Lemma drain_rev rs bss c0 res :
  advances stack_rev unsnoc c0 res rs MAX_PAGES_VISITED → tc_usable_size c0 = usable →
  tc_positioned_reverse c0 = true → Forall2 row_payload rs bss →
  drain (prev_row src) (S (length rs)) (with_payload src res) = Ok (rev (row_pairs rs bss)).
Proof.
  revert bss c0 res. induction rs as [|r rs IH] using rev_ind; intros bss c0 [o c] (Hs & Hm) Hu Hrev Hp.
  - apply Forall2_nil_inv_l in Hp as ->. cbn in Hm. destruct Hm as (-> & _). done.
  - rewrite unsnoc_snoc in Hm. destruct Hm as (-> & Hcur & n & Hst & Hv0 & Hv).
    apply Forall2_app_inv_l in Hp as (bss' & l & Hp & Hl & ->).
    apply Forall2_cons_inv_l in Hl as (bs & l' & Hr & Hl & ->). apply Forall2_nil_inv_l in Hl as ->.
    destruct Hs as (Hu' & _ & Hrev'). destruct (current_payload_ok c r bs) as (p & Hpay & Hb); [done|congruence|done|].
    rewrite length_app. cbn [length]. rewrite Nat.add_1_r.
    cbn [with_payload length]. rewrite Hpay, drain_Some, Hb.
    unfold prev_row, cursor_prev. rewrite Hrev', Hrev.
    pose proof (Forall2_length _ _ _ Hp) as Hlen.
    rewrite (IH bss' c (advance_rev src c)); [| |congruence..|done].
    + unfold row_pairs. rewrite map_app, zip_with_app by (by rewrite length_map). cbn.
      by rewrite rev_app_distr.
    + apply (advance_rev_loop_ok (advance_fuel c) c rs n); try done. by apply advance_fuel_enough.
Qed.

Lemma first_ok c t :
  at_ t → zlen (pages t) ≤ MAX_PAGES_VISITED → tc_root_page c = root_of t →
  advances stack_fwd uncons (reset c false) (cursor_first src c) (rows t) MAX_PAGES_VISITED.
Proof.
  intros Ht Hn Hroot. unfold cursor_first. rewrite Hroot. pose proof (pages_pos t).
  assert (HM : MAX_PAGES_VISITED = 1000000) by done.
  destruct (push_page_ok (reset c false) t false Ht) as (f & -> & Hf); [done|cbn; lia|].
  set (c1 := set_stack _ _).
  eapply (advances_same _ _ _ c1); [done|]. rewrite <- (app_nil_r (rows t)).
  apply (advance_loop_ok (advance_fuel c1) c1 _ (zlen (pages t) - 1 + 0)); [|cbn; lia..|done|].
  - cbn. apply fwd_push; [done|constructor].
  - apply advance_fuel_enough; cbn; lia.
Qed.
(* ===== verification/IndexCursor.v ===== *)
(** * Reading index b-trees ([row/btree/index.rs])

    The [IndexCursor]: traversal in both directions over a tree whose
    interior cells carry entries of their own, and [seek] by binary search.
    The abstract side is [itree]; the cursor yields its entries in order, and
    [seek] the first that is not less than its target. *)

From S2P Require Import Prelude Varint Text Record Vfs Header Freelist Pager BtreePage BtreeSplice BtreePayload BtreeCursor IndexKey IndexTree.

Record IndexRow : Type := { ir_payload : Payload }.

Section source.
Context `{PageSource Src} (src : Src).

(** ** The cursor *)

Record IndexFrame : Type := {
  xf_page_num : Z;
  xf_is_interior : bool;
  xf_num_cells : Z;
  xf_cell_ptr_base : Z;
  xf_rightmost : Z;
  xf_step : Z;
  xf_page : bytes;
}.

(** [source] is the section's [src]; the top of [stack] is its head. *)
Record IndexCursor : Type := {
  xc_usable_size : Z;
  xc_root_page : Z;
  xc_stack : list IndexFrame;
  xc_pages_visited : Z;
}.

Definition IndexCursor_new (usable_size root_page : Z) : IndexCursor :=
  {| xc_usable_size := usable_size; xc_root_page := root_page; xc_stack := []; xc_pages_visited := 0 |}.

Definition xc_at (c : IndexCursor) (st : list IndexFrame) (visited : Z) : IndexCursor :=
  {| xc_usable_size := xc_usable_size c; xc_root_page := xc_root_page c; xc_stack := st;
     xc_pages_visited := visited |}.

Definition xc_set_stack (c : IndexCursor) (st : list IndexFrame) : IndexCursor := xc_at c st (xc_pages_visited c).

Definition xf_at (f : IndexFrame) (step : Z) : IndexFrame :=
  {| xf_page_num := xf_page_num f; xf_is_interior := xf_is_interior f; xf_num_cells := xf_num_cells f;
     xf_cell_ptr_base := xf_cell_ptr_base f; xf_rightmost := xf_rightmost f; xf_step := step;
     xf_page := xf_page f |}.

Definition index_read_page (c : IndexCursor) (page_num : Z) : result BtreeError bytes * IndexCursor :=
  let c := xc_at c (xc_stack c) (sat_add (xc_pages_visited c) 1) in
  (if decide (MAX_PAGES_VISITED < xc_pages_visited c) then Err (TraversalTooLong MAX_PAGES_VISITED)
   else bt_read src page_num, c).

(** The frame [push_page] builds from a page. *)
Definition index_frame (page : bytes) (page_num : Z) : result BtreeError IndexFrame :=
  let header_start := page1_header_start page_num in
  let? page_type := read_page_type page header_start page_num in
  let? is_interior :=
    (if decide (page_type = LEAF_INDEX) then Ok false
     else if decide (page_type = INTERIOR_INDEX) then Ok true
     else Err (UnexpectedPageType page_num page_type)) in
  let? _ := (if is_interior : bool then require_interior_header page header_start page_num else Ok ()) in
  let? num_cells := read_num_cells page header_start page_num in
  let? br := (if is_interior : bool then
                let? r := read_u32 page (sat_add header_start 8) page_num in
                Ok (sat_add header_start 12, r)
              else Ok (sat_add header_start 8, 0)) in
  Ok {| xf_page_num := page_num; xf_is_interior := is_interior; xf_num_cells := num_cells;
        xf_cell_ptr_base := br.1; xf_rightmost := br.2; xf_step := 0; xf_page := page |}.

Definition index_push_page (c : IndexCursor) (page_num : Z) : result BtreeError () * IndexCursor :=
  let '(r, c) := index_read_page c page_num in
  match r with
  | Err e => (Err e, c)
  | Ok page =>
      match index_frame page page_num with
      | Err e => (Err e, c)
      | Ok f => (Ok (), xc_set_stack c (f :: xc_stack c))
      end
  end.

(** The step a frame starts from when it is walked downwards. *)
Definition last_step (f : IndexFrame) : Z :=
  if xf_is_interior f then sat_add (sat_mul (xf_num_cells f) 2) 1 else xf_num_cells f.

____________

» **About this exercise**:
Using the records above, write out exactly the lines between the one holding "drain (prev_row src)" and the one holding "revert bss c0", inclusive; leave everything else out.

» **Answer**:
  drain (prev_row src) (S (length rs)) (with_payload src res) = Ok (rev (row_pairs rs bss)).
Proof.
  revert bss c0 res. induction rs as [|r rs IH] using rev_ind; intros bss c0 [o c] (Hs & Hm) Hu Hrev Hp.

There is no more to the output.